Epilepsy is a neurological disorder that affects people of all ages. It is unpredictable and can cause other health problems if not properly addressed. Epilepsy is a spectrum condition with a broad range of seizure types that vary from person to person. This is why each individual with epilepsy may need a specific type of care. The public has a limited understanding of epilepsy, which in turn poses more problems for the afflicted.
This chronic illness is characterized by recurrent, unprovoked seizures usually linked to brain injury but can also be hereditary. Seizures, which are sometimes likened to episodes of electrical storms in the brain, vary from person to person. Patients can anticipate the onset of a seizure before it happens. Changes in behaviour, odd sensations or anything out of the ordinary can signal an upcoming episode. Taking medication beforehand, as well as implementing safety measures or seizure drills, can help a patient survive without any further injuries. However, a seizure can also occur without warning, which is why even a slip in the shower can have fatal consequences. An estimated 65 million people worldwide suffer from epilepsy. As many as 3.4 million are living with this illness in the U.S., including at least 470,000 children. One in 26 Americans is predicted to develop epilepsy in their lifetime. Over 150,000 new cases are diagnosed each year. One-third of patients suffer with uncontrollable seizures due to lack of available treatment. Six out of ten are triggered by an unknown cause.
According to the National Institute for Neurological Disorders and Stroke, more than 20 antiepileptic drugs, or AEDs, are available. The options depend upon age, lifestyle, type of seizure, severity, frequency and pregnancy status. There are two types of drugs being used to treat epilepsy: narrow-spectrum AEDs and broad-spectrum AEDs. Some people have to take more than one medication.

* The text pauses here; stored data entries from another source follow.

(* ===== verification/ProcSleep.v ===== *)
(** The sleep of a processor against a call that hands it a task: [Processor::WaitCondition]
    and the end of [Processor::AddTask(Task* )] access by access.

    [waiting_] and [notified_] are read and written in steps of their own, [cv_.wait] gives up
    the lock and blocks in one step, [notify_all] wakes only a thread that is blocked.  With
    [locked = false] this is [AddTask(Task* )], which takes no lock; with [locked = true] it
    is the protocol of [NotifyCondition] and [AddTask(SList)]. *)
From S2P Require Import Prelude.

(** The processor's thread, with no runnable task: [Idle] before its [AddNewTasks], then
    through [WaitCondition], and [Running] when it has found the task. *)
Inductive ppc := Idle | Locking | TestNotified | SetWaiting | WaitCv | Blocked | Woken | Again | Running.
(** The caller: it writes the packet, takes the lock if it takes one, reads [waiting_] and
    notifies or sets [notified_]. *)
Inductive spc := Put | TakeLock | ReadWaiting | NotifyAll | SetNotified | Finished.
#[export] Instance ppc_eq_dec : EqDecision ppc.
Proof. solve_decision. Defined.
#[export] Instance spc_eq_dec : EqDecision spc.
Proof. solve_decision. Defined.

Inductive owner := Nobody | Proc | Caller.
#[export] Instance owner_eq_dec : EqDecision owner.
Proof. solve_decision. Defined.

Record sleep := mkSleep { p_pc : ppc; s_pc : spc; lock : owner; waiting_ : bool; notified_ : bool; packet : bool }.
#[export] Instance sleep_eq_dec : EqDecision sleep.
Proof. solve_decision. Defined.

Definition sleep_init : sleep := mkSleep Idle Put Nobody false false false.

(** The next access of the processor's thread; none while it is blocked or the lock is taken. *)
Definition wait_step (s : sleep) : list sleep :=
  let '(mkSleep p c l w n q) := s in
  let add_new (otherwise : ppc) l := if q then mkSleep Running c l w n false else mkSleep otherwise c l w n q in
  match p with
  | Idle => [add_new Locking l]
  | Locking => match l with Nobody => [mkSleep TestNotified c Proc w n q] | _ => [] end
  | TestNotified => if n then [mkSleep Again c Nobody w false q] else [mkSleep SetWaiting c l w n q]
  | SetWaiting => [mkSleep WaitCv c l true n q]
  | WaitCv => [mkSleep Blocked c Nobody w n q]
  | Blocked => []
  | Woken => match l with Nobody => [mkSleep Again c l false n q] | _ => [] end
  | Again => [add_new Idle l]
  | Running => []
  end.

(** The next access of the caller. *)
Definition add_step (locked : bool) (s : sleep) : list sleep :=
  let '(mkSleep p c l w n q) := s in
  let release := if locked then Nobody else l in
  match c with
  | Put => [mkSleep p (if locked then TakeLock else ReadWaiting) l w n true]
  | TakeLock => match l with Nobody => [mkSleep p ReadWaiting Caller w n q] | _ => [] end
  | ReadWaiting => [mkSleep p (if w then NotifyAll else SetNotified) l w n q]
  | NotifyAll => [mkSleep (match p with Blocked => Woken | _ => p end) Finished release w n q]
  | SetNotified => [mkSleep p Finished release w true q]
  | Finished => []
  end.

Definition sleep_succs (locked : bool) (s : sleep) : list sleep := wait_step s ++ add_step locked s.
Definition sleep_reachable (locked : bool) : sleep -> Prop :=
  reachable (fun x y => y ∈ sleep_succs locked x) (fun x => x ∈ [sleep_init]).

(** Nothing can go on. *)
Definition at_rest (locked : bool) (s : sleep) : bool := match sleep_succs locked s with [] => true | _ => false end.
Definition slept_through (s : sleep) : bool :=
  match p_pc s, s_pc s with Blocked, Finished => packet s | _, _ => false end.

Definition all_states (locked : bool) : list sleep := explore (sleep_succs locked) 400 [] [sleep_init].

(** C19: [AddTask(Task* )] can lose the wake-up: there is an interleaving after which the call
    has returned, the packet is in the queue, and the thread is blocked in [cv_.wait] with
    nothing left to wake it, although [notified_] is set.  With the lock that
    [NotifyCondition] takes no interleaving ends so: whenever both are at rest the thread has
    found the task. *)
Theorem addtask_lost_wakeup :
  (exists s, sleep_reachable false s /\ at_rest false s = true /\ slept_through s = true /\ notified_ s = true) /\
  (forall s, sleep_reachable true s -> slept_through s = false /\ (at_rest true s = true -> p_pc s = Running)).
Proof.
  split.
  - set (stuck := mkSleep Blocked Finished Nobody true true true).
    exists stuck. split; [|done]. exists sleep_init. split; [by left|].
    apply (explore_sound (sleep_succs false) sleep_init 400 [] [sleep_init]).
    + intros y ->%list_elem_of_singleton. apply rtc_refl.
    + apply (bool_decide_eq_true (stuck ∈ explore (sleep_succs false) 400 [] [sleep_init])). vm_compute. reflexivity.
  - intros s Hs.
    assert ((negb (slept_through s) && (negb (at_rest true s) || bool_decide (p_pc s = Running)))%bool = true) as [H1 H2]%andb_true_iff.
    { refine (explored (sleep_succs true) [sleep_init] (all_states true)
        (fun s => negb (slept_through s) && (negb (at_rest true s) || bool_decide (p_pc s = Running)))%bool _ _ _ s Hs); vm_compute; reflexivity. }
    split; [by apply negb_true_iff|]. intros Hr. rewrite Hr in H2. by apply bool_decide_eq_true in H2.
Qed.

Narrow-spectrum AEDs target specific seizures occuring in an identified part of the brain. Broad-spectrum AEDs are for patients who have more than one type of seizure. Proper medical guidance before taking any of these drugs may provide more effective results.
CBD OIL: A HOLY GRAIL FOR EPILEPTICS?
Cannabidiol, or CBD, is only one of the many components of cannabis. It is the non-psychoactive counterpart of tetrahydrocannabinol, or THC. CBD, which is derived from cannabis, has made the most impact in medicine, since it does not carry a euphoric feeling.
On June 25th of this year, the U.S. Food and Drug Administration approved Epidiolex CBD oral solution for the treatment of Lennox-Gastaut syndrome and Dravet syndrome. Among the types of epilepsy, these two are the most severe. Lennox-Gastaut affects mostly children ages three to five years old and is characterized by uncontrollable contraction of muscles. Progression of this illness leads to learning disabilities and delayed motor skills. Dravet syndrome is a rare genetic condition that appears early in infants and is fever-related. It progresses to other seizures like muscle spasms. Patients may endure a life-threatening state of continuous seizures called “status epilepticus.” Poor language and motor skills development as well as hyperactivity are common in children affected by Dravet syndrome.
The FDA conducted controlled clinical trials involving 516 patients. Epidiolex taken with other anti-epileptic medications provided the most promising results. It is important to note that this was the first time a non-synthetic anti-epileptic drug was approved and that it was a major leap forward for cannabis medical research. “This approval serves as a reminder that advancing sound development programs that properly evaluate active ingredients contained in marijuana can lead to important medical therapies. The FDA is committed to this kind of careful scientific research and drug development,” states FDA Commissioner Scott Gottlieb.
CBD treatment is not without side effects, however. Patients who underwent Epidiolex clinical trials experienced sleepiness, elevated liver enzymes, diarrhea, rashes and fatigue among other results. It all boils down to responsible medication, which includes frequent interaction with qualified medical experts so as to prevent misuse, especially when the patient is a minor.
Currently, CBD is a Schedule I substance under the Controlled Substances Act, and the Drug Enforcement Administration is still required to make a scheduling determination. Regardless of the many legal hurdles that cannabis research may have to clear, the approval of cannabidiol in the treatment of seizures is a very clear victory.